__YOUR GOAL__
Give back exactly the lines of the material below, starting with the line with "- rewrite (finditer_no_brace _ s" and going on through the line with "is_typed ty) tpl))%string".

Start of Block

(** * Vehicle loyalty subsystem of the car-wash backend

    A shallow embedding of the three models [VehicleStats], [VehicleOffer]
    and [Offer] (backend/models) and of the controllers that orchestrate
    them (backend/controllers), over an explicit relational store.

    Every [db.execute] of the source is a store transition: a table with a
    primary or unique key is a finite map from that key to its row, SQL
    NULL is [None], and a JavaScript [throw] leaves the store as it was at
    the point of the throw. [VehicleStats] and [VehicleOffer] take [db]
    from config/db; [Offer] takes it from config/env, which exports none,
    so its calls of [db.execute] throw instead. *)

From Stdlib Require Import ZArith QArith String Ascii List Lia DecimalString.
From stdpp Require Import gmap strings.

Local Open Scope string_scope.
Local Open Scope Z_scope.

(** ** JavaScript values of request bodies *)

(** A property of a request body or of a data object: absent
    ([undefined]), [null], or a value. *)
Inductive field (A : Type) : Type :=
  | undefined
  | null
  | val (a : A).
Arguments undefined {A}.
Arguments null {A}.
Arguments val {A} a.
(** The matches of the untyped pattern once the typed placeholders are
    groups. *)
Lemma finditer_basic_render (tpl : list piece) :
  well_formed tpl = true ->
  Compile.finditer Compile.basic_at 0 (render_with (fun _ ty => is_typed ty) tpl)
  = untyped_holes tpl.
Proof.
  induction tpl as [|p tpl IH]; intros Hwf; [done|].
  pose proof (well_formed_cons _ _ Hwf) as [Hp Hwf']. specialize (IH Hwf').
  destruct p as [s|n [t|]]; cbn [render_with untyped_holes omap list_omap is_typed].
  - rewrite (finditer_no_brace _ s _ basic_at_other (plain_no_brace _ Hp)). exact IH.
  - rewrite (finditer_no_brace _ _ _ basic_at_other
               (group_text_valid_no_brace n (Some t) Hp)). exact IH.
  - destruct Hp as [Hn _]. apply is_name_spec in Hn as (_ & Hne & Hn).
    rewrite hole_untyped_shape. cbn [Compile.finditer].
    rewrite (basic_at_untyped n _ Hne Hn). f_equal.
    replace (String.length n + 2 - 1)%nat with (String.length (n ++ "}")%string).
    + replace (n ++ String "}" (render_with (fun _ ty => is_typed ty) tpl))%string
        with ((n ++ "}") ++ render_with (fun _ ty => is_typed ty) tpl)%string
        by (by rewrite app_assoc_string).
      rewrite finditer_skip. exact IH.
    + rewrite length_app_string. cbn [String.length]. lia.
Qed.
(** * create-sf-user: a shallow embedding of the CSV user importer

    The development follows the four source files:
    - [settings.py]: the settings object and the environment name;
    - [utils/salesforce_api_client.py]: [init_client], [parse_json_body] and
      the class [SalesforceRestApiClient];
    - [functions/create_users.py]: [create_users_from_csv];
    - [main.py]: [main].

    Python code runs in a state and exception monad.  The state holds the
    outside world (network, files, console), the object store and the trace
    of observable events.  Library calls whose result depends on the outside
    world ([simple_salesforce.Salesforce], [requests.request], [open] with
    [csv.DictReader], [input], [Settings()]) are fields of an [Environment].

    Conventions.  A Python [str] is carried as the bytes of its UTF-8
    encoding, so literals, concatenation and comparison are the ones of the
    source.  A [dict] that the program only uses as a mapping (HTTP headers,
    keyword arguments, a CSV row) is a [gmap]; a [dict] whose order reaches
    the output ([json.dumps]) is an association list in insertion order. *)

From Stdlib Require Import QArith Ascii String.
From stdpp Require Import gmap strings list pretty.

Open Scope string_scope.

(** ** Python values and strings *)

(** JSON-serialisable values.  Floats are left out: none occurs in the
    program. *)
#[warnings="-register-all"]
Inductive pyval :=
| PNone
| PBool (b : bool)
| PInt (z : Z)
| PStr (s : string)
| PList (l : list pyval)
| PDict (kv : list (string * pyval)).

(** The one-character string holding a double quote. *)
Definition dquote : string := String "034"%char EmptyString.

(** The one-character string holding a backslash. *)
Definition backslash : string := String "092"%char EmptyString.
(** * Voter-Turnout-Scorer: a shallow embedding of [turnout_config.py] and
    [turnout_scorer.py], with the properties of the scoring pipeline.

    Conventions of the embedding.
    - A Python exception is a value of [exn]; a computation that may raise
      returns [result A].
    - Python [dict]s are association lists in iteration order.
    - The [datetime] module ([strptime], [strftime], [date.today]) and the
      [repr] of non-string objects are library code: they are the members of
      the interface [PyRuntime].  [Model.runtime] is a small executable
      instance used to run the definitions on concrete inputs.
    - A Spark [DataFrame] is a schema (the list of column names) with a list
      of rows; a row maps column names to cells.  Double-precision columns
      are modelled by exact rationals. *)

From Stdlib Require Import ZArith QArith Qminmax String Ascii List Lia Lqa.
From Stdlib Require Import Permutation Sorted DecimalString.
From stdpp Require Import base option list gmap strings.

Local Open Scope Z_scope.
Local Open Scope string_scope.

(* ===================================================================== *)
(** * Python values, exceptions *)
(* ===================================================================== *)

Inductive exn : Type :=
| KeyError (msg : string)
| TypeError (msg : string)
| ValueError (msg : string)
| RuntimeError (msg : string)
| UnboundLocalError (var : string)
| IndexError (msg : string)
| AnalysisException (msg : string).
(** Sets of two different settings leave the same register byte, the same
    resolution and the same getter results in either order, on a register
    that holds what is written. *)
Theorem setters_commute (k k' : setting) (v v' : Z) (s : QMC5883L) :
  register_holds _REG_OPERATION_MODE ->
  k <> k' ->
  tuple_contains (legal_values k) v = true ->
  tuple_contains (legal_values k') v' = true ->
  read_byte _REG_OPERATION_MODE (snd ((setter k v ;;; setter k' v') s)) =
  read_byte _REG_OPERATION_MODE (snd ((setter k' v' ;;; setter k v) s)) /\
  resolution (snd ((setter k v ;;; setter k' v') s)) =
  resolution (snd ((setter k' v' ;;; setter k v) s)) /\
  forall k'',
    fst (getter k'' (snd ((setter k v ;;; setter k' v') s))) =
    fst (getter k'' (snd ((setter k' v' ;;; setter k v) s))).
Proof.
  intros Hreg Hne Hv Hv'.
  rewrite (setter_seq_snd k v _ s Hv), (setter_seq_snd k' v' _ s Hv').
  assert (Hbyte :
            read_byte _REG_OPERATION_MODE (snd (setter k' v' (snd (setter k v s)))) =
            read_byte _REG_OPERATION_MODE (snd (setter k v (snd (setter k' v' s))))).
  { rewrite !setter_then_read_byte by assumption.
    destruct (cbits_of_fits k) as (Hw & Ho & _).
    destruct (cbits_of_fits k') as (Hw' & Ho' & _).
    apply CBits_encode_comm; try assumption.
    - apply legal_value_width, Hv'.
    - apply legal_value_width, Hv.
    - destruct (distinct_fields_disjoint k k' Hne); [right | left]; assumption. }
  split; [exact Hbyte |]. split.
  - destruct k, k'; try (contradiction Hne; reflexivity);
      repeat (rewrite setter_legal_resolution by assumption; cbv iota);
      reflexivity.
  - intros k''. apply getter_by_read_byte, Hbyte.
Qed.
(** * LogWriter: the buffered log writer of the logger module

    Shallow embedding of [src/modules/logger/log_writer.cpp]: the ring
    buffer arithmetic ([write], [get_read_ptr], [mark_read]), the session
    control ([start_log], [stop_log], [thread_stop]) and the writer thread
    ([run]), the latter as a step function over the program points at
    which the other threads can interleave. *)

From Stdlib Require Import ZArith Lia Bool.
From stdpp Require Import list.

Local Open Scope Z_scope.

(** ** Machine integers

    The firmware targets 32-bit microcontrollers: [size_t] is an unsigned
    and [int] a signed 32-bit integer.  Values are kept in [Z]; every
    arithmetic result is wrapped explicitly. *)

Definition size_t (z : Z) : Z := z mod 2 ^ 32.

Definition int_cast (z : Z) : Z := (z + 2 ^ 31) mod 2 ^ 32 - 2 ^ 31.

Definition INT_MAX : Z := 2 ^ 31 - 1.

(** ** The object state *)

Record LogWriter := MkLogWriter {
  _buffer_size : Z;
  _buffer : list Byte.byte;
  _head : Z;
  _count : Z;
  _should_run : bool;
  _running : bool;
  _exit_thread : bool;
  _fd : Z;
  _total_written : Z
}.

Definition set_ring (s : LogWriter) (buf : list Byte.byte) (head count : Z)
  : LogWriter :=
  MkLogWriter (_buffer_size s) buf head count (_should_run s) (_running s)
    (_exit_thread s) (_fd s) (_total_written s).

Definition set_should_run (s : LogWriter) (b : bool) : LogWriter :=
  MkLogWriter (_buffer_size s) (_buffer s) (_head s) (_count s) b (_running s)
    (_exit_thread s) (_fd s) (_total_written s).

Definition set_total_written (s : LogWriter) (t : Z) : LogWriter :=
  MkLogWriter (_buffer_size s) (_buffer s) (_head s) (_count s)
    (_should_run s) (_running s) (_exit_thread s) (_fd s) t.

(** [LogWriter::LogWriter(buffer_size)].  The constant [_min_write_chunk]
    is declared in log_writer.h and is taken as the parameter [mwc].  The
    other members get the initial values of an idle writer: no buffer yet,
    no open file. *)
Definition LogWriter_ctor (mwc buffer_size : Z) : LogWriter :=
  MkLogWriter (Z.max buffer_size (size_t (mwc + 300))) [] 0 0
    false false false (-1) 0.

(** [LogWriter::init]: allocates [_buffer_size] bytes once.  The contents
    of the fresh array are indeterminate; [fill] stands for them.  The
    allocation is taken to succeed, so that the result of the call, that
    [_buffer] is not null, is true and is left out. *)
Definition init (fill : Byte.byte) (s : LogWriter) : LogWriter :=
  match _buffer s with
  | [] => set_ring s (replicate (Z.to_nat (_buffer_size s)) fill)
            (_head s) (_count s)
  | _ :: _ => s
  end.

(** [memcpy(&dst[doff], &src[soff], n)] on lists.  In range
    ([doff + n <= length dst], [soff + n <= length src]) this overwrites
    exactly [n] bytes; out of range the C call is undefined and the model
    is not meant to be used. *)
Definition memcpy (dst : list Byte.byte) (doff : Z) (src : list Byte.byte)
    (soff n : Z) : list Byte.byte :=
  take (Z.to_nat doff) dst
    ++ take (Z.to_nat n) (drop (Z.to_nat soff) src)
    ++ drop (Z.to_nat (doff + n)) dst.

(** [LogWriter::write(ptr, size)]: the payload is the list [ptr], its
    length is [size]. *)
Definition write (s : LogWriter) (ptr : list Byte.byte) : bool * LogWriter :=
  let size := Z.of_nat (length ptr) in
  let available := size_t (_buffer_size s - _count s) in
  if size >? available then (false, s)
  else
    let n := size_t (_buffer_size s - _head s) in
    let '(buf1, head1, n1) :=
      if size >? n
      then (memcpy (_buffer s) (_head s) ptr 0 n, 0, n)
      else (_buffer s, _head s, 0) in
    let p := size_t (size - n1) in
    let buf2 := memcpy buf1 head1 ptr n1 p in
    (true, set_ring s buf2 (size_t (head1 + p) mod _buffer_size s)
             (size_t (_count s + size))).

(** [LogWriter::get_read_ptr(&ptr, &is_part)]: returns
    [(available, read offset into _buffer, is_part)]. *)
Definition get_read_ptr (s : LogWriter) : Z * Z * bool :=
  let read_ptr := int_cast (size_t (_head s - _count s)) in
  if read_ptr <? 0 then
    let read_ptr' := int_cast (size_t (read_ptr + _buffer_size s)) in
    (size_t (_buffer_size s - read_ptr'), read_ptr', true)
  else (_count s, read_ptr, false).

End of Block

__ANSWER SPACE__
  - rewrite (finditer_no_brace _ s _ basic_at_other (plain_no_brace _ Hp)). exact IH.
  - rewrite (finditer_no_brace _ _ _ basic_at_other
               (group_text_valid_no_brace n (Some t) Hp)). exact IH.
  - destruct Hp as [Hn _]. apply is_name_spec in Hn as (_ & Hne & Hn).
    rewrite hole_untyped_shape. cbn [Compile.finditer].
    rewrite (basic_at_untyped n _ Hne Hn). f_equal.
    replace (String.length n + 2 - 1)%nat with (String.length (n ++ "}")%string).
    + replace (n ++ String "}" (render_with (fun _ ty => is_typed ty) tpl))%string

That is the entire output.